BEGIN Data extracts

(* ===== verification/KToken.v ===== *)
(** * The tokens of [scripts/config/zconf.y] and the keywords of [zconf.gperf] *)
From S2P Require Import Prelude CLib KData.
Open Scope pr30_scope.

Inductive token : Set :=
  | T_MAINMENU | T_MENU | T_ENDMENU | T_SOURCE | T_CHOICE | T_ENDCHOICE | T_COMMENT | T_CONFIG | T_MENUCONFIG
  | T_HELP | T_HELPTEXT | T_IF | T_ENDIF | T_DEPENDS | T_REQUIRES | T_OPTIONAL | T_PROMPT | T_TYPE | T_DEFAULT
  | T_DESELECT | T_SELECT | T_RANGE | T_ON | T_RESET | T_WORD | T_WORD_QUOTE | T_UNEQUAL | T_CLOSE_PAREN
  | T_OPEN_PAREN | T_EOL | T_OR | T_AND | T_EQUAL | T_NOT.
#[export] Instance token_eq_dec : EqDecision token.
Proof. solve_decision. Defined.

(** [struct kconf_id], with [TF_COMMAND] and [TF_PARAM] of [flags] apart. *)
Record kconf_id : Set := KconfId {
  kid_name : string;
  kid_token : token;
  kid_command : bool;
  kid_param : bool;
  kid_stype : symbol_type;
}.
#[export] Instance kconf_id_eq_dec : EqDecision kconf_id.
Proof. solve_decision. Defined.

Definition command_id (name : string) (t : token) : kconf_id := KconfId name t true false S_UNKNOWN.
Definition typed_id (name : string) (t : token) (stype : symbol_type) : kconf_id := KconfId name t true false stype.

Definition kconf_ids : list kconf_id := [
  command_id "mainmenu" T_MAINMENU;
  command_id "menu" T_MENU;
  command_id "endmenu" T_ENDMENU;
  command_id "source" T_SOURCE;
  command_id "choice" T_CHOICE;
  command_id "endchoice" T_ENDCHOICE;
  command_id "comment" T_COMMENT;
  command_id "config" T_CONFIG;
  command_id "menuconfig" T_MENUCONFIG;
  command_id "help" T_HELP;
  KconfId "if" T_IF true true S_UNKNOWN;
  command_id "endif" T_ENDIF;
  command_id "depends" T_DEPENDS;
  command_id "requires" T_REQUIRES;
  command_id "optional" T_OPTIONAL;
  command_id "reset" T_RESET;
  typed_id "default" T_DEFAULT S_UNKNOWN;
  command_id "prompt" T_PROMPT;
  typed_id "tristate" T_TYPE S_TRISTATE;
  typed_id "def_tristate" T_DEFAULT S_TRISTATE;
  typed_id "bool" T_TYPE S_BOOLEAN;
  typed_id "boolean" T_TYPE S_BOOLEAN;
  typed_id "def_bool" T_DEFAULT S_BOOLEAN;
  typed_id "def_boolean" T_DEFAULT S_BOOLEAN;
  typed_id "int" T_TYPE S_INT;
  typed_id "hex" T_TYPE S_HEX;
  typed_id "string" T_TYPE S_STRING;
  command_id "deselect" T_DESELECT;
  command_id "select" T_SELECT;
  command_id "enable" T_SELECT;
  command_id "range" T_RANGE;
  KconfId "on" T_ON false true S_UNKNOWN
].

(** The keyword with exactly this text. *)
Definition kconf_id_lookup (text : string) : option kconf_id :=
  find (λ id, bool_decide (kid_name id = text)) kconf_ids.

END Data extracts
BEGIN Data extracts

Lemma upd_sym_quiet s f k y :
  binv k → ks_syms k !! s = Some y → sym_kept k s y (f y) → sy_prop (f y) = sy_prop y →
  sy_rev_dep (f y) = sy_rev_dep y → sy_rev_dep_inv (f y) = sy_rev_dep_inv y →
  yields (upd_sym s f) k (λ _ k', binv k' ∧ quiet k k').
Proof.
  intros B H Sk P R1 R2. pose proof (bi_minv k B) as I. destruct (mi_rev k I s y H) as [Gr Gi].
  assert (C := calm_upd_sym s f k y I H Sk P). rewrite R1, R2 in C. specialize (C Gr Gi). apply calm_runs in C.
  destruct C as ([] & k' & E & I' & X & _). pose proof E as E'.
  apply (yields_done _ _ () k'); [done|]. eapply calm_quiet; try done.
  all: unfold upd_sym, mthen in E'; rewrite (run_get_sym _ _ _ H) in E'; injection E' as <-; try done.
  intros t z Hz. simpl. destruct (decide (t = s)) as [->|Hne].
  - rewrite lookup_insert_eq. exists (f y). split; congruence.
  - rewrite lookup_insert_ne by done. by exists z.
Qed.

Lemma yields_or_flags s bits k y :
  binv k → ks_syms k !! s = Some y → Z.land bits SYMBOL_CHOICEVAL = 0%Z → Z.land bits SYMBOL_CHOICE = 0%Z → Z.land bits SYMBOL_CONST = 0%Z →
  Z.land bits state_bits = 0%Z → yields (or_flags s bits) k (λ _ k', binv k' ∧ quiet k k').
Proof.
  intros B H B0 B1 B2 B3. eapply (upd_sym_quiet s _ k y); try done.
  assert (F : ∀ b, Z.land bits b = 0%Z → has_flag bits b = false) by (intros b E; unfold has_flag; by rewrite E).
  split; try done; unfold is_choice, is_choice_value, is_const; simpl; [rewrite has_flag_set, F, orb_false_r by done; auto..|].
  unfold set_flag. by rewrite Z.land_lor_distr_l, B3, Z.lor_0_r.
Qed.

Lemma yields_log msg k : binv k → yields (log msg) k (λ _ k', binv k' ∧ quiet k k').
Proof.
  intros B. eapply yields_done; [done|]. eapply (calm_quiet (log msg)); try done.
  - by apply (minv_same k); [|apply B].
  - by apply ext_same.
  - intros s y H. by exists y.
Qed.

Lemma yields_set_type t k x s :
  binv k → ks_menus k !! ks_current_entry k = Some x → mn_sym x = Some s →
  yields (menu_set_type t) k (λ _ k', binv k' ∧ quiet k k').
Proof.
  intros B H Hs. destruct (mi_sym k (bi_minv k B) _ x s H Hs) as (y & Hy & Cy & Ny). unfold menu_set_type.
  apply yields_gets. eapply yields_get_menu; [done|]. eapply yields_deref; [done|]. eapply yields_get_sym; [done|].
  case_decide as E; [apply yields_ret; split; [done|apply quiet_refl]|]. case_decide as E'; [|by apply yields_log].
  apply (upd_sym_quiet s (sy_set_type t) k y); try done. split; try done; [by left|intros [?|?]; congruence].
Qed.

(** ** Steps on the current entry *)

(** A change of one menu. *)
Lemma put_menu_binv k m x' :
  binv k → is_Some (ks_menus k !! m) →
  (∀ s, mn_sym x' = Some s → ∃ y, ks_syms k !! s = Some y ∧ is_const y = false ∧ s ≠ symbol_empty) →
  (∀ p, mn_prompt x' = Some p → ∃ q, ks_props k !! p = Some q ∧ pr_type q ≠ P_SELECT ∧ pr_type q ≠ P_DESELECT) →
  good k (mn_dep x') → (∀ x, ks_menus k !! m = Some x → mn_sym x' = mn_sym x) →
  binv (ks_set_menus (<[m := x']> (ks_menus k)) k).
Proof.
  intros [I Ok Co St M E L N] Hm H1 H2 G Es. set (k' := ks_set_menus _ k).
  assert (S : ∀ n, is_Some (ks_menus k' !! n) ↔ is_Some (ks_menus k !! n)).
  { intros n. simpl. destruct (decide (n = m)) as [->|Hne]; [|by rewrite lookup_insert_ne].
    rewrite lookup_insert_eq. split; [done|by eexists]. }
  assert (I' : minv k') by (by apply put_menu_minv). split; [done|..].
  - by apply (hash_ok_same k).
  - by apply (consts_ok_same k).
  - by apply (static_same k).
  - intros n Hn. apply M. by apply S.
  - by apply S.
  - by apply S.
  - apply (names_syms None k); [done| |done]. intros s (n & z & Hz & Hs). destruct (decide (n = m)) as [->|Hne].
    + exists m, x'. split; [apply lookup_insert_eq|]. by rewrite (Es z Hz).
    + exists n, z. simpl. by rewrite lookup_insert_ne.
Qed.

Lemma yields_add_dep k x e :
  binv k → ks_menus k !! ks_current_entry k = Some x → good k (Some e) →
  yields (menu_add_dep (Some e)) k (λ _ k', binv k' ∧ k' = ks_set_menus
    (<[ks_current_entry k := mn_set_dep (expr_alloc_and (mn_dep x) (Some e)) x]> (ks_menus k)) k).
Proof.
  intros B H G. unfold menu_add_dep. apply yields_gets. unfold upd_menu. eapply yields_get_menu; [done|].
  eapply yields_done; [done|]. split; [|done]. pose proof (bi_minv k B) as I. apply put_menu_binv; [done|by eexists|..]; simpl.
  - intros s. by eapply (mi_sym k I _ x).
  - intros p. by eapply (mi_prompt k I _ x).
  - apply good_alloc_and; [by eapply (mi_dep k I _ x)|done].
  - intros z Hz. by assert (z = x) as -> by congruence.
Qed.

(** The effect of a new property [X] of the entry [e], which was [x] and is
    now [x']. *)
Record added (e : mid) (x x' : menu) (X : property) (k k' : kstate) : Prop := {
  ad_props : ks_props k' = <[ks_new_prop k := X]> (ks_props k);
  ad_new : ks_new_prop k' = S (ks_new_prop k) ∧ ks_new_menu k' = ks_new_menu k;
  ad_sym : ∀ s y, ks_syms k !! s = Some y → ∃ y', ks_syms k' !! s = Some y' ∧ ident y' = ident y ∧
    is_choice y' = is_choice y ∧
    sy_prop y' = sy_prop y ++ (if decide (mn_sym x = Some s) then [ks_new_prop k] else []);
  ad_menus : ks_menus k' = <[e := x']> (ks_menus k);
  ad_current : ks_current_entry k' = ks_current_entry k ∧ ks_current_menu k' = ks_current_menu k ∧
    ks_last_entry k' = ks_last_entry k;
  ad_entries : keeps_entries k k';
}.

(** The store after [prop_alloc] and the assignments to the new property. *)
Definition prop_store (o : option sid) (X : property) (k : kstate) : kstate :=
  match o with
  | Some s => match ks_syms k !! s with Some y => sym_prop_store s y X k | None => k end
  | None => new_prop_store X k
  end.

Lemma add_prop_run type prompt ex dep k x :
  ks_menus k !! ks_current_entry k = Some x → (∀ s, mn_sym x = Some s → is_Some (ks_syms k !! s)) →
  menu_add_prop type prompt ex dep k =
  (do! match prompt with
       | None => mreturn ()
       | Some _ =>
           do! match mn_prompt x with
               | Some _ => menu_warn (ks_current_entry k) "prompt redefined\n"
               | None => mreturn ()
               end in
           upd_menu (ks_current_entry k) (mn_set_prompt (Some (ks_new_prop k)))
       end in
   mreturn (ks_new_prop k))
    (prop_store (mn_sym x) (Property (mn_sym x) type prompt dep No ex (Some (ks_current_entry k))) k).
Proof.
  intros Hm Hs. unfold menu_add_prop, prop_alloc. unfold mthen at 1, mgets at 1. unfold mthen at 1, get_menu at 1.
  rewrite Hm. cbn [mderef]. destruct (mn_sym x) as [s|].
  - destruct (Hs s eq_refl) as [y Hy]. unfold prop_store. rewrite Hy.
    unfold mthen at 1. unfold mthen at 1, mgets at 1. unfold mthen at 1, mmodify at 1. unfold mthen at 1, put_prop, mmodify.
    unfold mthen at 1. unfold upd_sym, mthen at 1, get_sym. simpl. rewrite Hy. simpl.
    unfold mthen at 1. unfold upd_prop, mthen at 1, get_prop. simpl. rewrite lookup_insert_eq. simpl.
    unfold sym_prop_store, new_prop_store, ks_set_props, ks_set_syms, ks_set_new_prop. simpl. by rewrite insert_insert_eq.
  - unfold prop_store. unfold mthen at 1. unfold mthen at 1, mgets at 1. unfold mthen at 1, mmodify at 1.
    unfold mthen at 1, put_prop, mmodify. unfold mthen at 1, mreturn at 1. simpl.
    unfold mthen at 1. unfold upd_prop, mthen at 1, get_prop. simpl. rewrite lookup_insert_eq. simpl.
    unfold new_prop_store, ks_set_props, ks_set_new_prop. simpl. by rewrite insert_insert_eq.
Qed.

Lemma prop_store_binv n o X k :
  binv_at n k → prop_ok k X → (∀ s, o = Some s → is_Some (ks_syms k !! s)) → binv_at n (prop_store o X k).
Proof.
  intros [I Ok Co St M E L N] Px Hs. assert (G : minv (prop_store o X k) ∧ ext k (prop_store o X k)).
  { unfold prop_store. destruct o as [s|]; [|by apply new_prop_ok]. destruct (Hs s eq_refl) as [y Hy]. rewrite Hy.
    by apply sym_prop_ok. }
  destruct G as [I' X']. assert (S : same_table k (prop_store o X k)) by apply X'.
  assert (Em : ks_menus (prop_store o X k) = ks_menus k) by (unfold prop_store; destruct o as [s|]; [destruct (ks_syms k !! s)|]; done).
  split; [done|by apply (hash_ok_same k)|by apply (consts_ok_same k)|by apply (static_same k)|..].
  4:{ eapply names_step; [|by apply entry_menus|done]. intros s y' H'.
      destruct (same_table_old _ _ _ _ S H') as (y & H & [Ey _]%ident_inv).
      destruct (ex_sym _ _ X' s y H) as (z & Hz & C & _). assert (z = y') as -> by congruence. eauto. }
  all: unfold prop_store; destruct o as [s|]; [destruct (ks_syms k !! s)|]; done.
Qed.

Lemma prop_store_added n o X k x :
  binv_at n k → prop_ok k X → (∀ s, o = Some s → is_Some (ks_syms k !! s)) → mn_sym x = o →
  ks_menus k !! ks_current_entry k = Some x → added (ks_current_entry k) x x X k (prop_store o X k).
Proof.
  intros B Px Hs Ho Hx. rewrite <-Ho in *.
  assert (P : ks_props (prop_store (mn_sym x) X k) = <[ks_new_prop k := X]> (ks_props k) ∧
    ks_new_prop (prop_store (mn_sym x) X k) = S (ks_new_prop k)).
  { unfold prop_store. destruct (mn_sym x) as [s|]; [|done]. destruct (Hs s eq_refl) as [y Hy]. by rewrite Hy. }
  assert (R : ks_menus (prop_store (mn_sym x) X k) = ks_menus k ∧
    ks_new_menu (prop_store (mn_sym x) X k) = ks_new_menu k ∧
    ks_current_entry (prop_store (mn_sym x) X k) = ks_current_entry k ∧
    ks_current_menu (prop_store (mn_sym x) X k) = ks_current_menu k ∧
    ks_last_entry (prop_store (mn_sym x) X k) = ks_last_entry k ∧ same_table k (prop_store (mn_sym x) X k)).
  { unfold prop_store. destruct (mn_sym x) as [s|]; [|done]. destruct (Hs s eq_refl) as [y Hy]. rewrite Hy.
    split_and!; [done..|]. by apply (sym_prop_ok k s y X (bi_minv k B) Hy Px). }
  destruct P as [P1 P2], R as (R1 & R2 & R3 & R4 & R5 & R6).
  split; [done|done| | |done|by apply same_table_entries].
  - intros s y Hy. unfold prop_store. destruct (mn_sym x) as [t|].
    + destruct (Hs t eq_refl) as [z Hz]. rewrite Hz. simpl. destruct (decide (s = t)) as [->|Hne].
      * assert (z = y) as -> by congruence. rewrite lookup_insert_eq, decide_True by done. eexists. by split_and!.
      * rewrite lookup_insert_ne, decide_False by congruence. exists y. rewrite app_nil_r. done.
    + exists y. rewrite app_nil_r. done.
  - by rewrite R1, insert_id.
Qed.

END Data extracts

Assignment:
From the entries above, extract only the lines running from the one containing "rewrite Hm. cbn" through the one containing "by apply sym_prop_ok.", inclusive.

Reply to the exercise:
  rewrite Hm. cbn [mderef]. destruct (mn_sym x) as [s|].
  - destruct (Hs s eq_refl) as [y Hy]. unfold prop_store. rewrite Hy.
    unfold mthen at 1. unfold mthen at 1, mgets at 1. unfold mthen at 1, mmodify at 1. unfold mthen at 1, put_prop, mmodify.
    unfold mthen at 1. unfold upd_sym, mthen at 1, get_sym. simpl. rewrite Hy. simpl.
    unfold mthen at 1. unfold upd_prop, mthen at 1, get_prop. simpl. rewrite lookup_insert_eq. simpl.
    unfold sym_prop_store, new_prop_store, ks_set_props, ks_set_syms, ks_set_new_prop. simpl. by rewrite insert_insert_eq.
  - unfold prop_store. unfold mthen at 1. unfold mthen at 1, mgets at 1. unfold mthen at 1, mmodify at 1.
    unfold mthen at 1, put_prop, mmodify. unfold mthen at 1, mreturn at 1. simpl.
    unfold mthen at 1. unfold upd_prop, mthen at 1, get_prop. simpl. rewrite lookup_insert_eq. simpl.
    unfold new_prop_store, ks_set_props, ks_set_new_prop. simpl. by rewrite insert_insert_eq.
Qed.

Lemma prop_store_binv n o X k :
  binv_at n k → prop_ok k X → (∀ s, o = Some s → is_Some (ks_syms k !! s)) → binv_at n (prop_store o X k).
Proof.
  intros [I Ok Co St M E L N] Px Hs. assert (G : minv (prop_store o X k) ∧ ext k (prop_store o X k)).
  { unfold prop_store. destruct o as [s|]; [|by apply new_prop_ok]. destruct (Hs s eq_refl) as [y Hy]. rewrite Hy.
    by apply sym_prop_ok. }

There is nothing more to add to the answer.